(Saved entries)
● ● ● ●

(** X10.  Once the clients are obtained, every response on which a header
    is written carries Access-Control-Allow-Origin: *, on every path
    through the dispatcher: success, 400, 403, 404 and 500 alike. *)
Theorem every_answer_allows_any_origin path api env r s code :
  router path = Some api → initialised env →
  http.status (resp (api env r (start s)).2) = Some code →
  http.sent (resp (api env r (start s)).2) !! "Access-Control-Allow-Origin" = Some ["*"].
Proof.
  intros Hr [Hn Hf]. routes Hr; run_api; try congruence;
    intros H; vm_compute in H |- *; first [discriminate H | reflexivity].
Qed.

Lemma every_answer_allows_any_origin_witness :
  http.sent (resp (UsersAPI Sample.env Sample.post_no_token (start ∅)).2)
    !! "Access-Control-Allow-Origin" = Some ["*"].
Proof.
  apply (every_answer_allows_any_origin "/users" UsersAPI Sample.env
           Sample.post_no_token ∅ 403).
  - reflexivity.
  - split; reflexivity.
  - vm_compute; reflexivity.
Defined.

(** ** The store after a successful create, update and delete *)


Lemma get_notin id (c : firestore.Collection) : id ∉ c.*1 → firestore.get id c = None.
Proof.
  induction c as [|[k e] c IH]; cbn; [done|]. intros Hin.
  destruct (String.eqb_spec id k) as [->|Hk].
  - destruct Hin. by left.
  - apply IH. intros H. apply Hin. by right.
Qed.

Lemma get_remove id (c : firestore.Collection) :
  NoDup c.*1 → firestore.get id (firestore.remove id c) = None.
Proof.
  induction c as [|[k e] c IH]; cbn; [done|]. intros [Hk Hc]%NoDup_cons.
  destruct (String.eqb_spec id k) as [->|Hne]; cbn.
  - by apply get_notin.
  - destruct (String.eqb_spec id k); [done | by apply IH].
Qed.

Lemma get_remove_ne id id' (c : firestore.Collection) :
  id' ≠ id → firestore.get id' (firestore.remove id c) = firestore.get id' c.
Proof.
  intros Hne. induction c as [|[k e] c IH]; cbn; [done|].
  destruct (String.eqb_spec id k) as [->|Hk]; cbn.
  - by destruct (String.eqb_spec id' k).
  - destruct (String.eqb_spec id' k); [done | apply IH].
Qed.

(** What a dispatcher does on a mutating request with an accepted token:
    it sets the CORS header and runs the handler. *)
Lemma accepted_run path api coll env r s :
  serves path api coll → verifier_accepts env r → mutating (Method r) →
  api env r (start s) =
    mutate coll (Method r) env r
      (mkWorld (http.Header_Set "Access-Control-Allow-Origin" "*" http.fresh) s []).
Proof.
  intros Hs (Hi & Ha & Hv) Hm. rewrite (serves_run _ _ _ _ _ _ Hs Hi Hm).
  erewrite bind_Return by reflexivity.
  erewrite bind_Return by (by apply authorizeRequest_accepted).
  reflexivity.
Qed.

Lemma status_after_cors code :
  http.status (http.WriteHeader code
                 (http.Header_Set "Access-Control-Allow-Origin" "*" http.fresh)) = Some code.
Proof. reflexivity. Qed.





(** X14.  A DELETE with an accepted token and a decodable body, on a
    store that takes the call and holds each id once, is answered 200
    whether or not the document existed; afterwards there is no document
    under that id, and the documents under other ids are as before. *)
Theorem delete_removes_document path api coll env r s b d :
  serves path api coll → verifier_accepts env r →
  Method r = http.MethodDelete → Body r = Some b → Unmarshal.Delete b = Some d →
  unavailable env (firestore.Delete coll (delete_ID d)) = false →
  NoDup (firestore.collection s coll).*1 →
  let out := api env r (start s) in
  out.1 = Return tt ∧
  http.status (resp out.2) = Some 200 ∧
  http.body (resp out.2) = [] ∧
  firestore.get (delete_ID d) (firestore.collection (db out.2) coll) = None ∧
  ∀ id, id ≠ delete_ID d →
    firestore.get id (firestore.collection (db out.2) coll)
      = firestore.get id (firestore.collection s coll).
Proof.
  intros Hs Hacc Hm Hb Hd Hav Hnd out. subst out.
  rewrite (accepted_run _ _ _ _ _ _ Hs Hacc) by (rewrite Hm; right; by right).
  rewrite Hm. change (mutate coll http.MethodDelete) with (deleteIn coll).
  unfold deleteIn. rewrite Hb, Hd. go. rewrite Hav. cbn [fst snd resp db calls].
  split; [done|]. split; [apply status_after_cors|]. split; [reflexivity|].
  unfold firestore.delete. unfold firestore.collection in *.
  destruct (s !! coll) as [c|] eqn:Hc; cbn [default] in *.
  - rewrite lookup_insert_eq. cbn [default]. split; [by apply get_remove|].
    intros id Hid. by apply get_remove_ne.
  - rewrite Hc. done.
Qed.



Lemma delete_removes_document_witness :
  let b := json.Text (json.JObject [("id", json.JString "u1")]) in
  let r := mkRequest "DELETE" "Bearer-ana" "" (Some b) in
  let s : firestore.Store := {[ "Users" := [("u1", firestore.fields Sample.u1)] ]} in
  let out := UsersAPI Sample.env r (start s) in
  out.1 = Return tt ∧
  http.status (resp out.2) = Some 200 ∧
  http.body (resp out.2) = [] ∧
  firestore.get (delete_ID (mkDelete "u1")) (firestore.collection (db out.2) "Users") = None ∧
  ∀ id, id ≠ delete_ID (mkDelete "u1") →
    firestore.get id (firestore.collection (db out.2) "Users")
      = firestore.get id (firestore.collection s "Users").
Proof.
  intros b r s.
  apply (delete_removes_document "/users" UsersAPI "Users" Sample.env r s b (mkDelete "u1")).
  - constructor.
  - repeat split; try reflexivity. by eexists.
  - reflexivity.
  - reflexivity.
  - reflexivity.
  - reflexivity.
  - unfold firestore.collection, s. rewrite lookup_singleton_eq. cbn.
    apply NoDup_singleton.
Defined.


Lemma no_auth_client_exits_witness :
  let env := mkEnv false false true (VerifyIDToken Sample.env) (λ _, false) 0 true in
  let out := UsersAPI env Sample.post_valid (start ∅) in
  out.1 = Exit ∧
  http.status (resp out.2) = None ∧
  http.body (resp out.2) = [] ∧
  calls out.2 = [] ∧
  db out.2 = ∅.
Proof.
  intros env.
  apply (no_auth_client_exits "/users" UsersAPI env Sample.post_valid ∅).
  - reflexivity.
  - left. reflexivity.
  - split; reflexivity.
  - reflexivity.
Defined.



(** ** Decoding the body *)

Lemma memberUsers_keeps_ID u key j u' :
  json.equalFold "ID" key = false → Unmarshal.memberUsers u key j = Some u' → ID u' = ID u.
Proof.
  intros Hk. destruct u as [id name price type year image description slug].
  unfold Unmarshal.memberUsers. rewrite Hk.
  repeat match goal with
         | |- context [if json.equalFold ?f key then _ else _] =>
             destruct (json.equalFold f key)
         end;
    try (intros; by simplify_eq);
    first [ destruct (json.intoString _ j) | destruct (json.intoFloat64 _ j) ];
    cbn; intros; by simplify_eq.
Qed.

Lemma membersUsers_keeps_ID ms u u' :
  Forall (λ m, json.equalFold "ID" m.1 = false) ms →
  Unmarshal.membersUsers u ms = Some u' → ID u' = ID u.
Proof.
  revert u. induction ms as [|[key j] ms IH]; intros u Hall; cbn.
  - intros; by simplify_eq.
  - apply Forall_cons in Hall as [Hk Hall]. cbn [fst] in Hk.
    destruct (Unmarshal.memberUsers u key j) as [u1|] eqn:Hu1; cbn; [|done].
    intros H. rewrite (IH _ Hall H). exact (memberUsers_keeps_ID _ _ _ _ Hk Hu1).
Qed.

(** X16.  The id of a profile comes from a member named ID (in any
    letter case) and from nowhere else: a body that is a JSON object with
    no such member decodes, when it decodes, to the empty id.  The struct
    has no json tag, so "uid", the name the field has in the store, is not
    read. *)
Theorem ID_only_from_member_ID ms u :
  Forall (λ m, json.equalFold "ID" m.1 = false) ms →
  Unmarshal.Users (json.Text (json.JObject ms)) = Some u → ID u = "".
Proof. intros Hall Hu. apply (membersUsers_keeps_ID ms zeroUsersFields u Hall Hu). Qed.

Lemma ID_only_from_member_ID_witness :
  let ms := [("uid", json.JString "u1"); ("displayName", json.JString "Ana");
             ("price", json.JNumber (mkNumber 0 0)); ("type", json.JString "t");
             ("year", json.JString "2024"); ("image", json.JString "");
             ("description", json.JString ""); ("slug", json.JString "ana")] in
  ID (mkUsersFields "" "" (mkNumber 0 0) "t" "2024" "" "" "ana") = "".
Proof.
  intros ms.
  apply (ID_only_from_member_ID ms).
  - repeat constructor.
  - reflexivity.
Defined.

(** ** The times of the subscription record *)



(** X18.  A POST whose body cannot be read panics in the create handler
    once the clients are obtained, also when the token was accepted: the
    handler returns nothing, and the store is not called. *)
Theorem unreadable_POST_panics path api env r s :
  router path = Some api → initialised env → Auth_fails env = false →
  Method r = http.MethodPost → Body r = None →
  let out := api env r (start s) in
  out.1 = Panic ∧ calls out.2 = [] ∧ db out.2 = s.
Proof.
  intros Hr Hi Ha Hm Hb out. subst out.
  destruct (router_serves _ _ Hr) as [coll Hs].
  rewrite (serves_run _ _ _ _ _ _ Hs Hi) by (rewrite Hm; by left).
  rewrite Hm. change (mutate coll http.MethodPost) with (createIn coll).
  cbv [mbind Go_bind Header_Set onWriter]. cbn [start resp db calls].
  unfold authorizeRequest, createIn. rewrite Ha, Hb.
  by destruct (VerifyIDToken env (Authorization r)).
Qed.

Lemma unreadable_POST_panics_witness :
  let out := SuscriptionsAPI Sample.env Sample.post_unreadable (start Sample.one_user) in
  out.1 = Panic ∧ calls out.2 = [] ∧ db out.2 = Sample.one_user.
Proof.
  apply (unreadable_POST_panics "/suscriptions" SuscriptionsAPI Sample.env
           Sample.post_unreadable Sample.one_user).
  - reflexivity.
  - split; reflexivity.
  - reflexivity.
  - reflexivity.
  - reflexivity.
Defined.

● ● ● ●

§ Assignment:
Among the records above, find the lines where the word "MethodPost" appears and copy them.

§ Exercise result:
  Method r = http.MethodPost → Body r = None →
  rewrite Hm. change (mutate coll http.MethodPost) with (createIn coll).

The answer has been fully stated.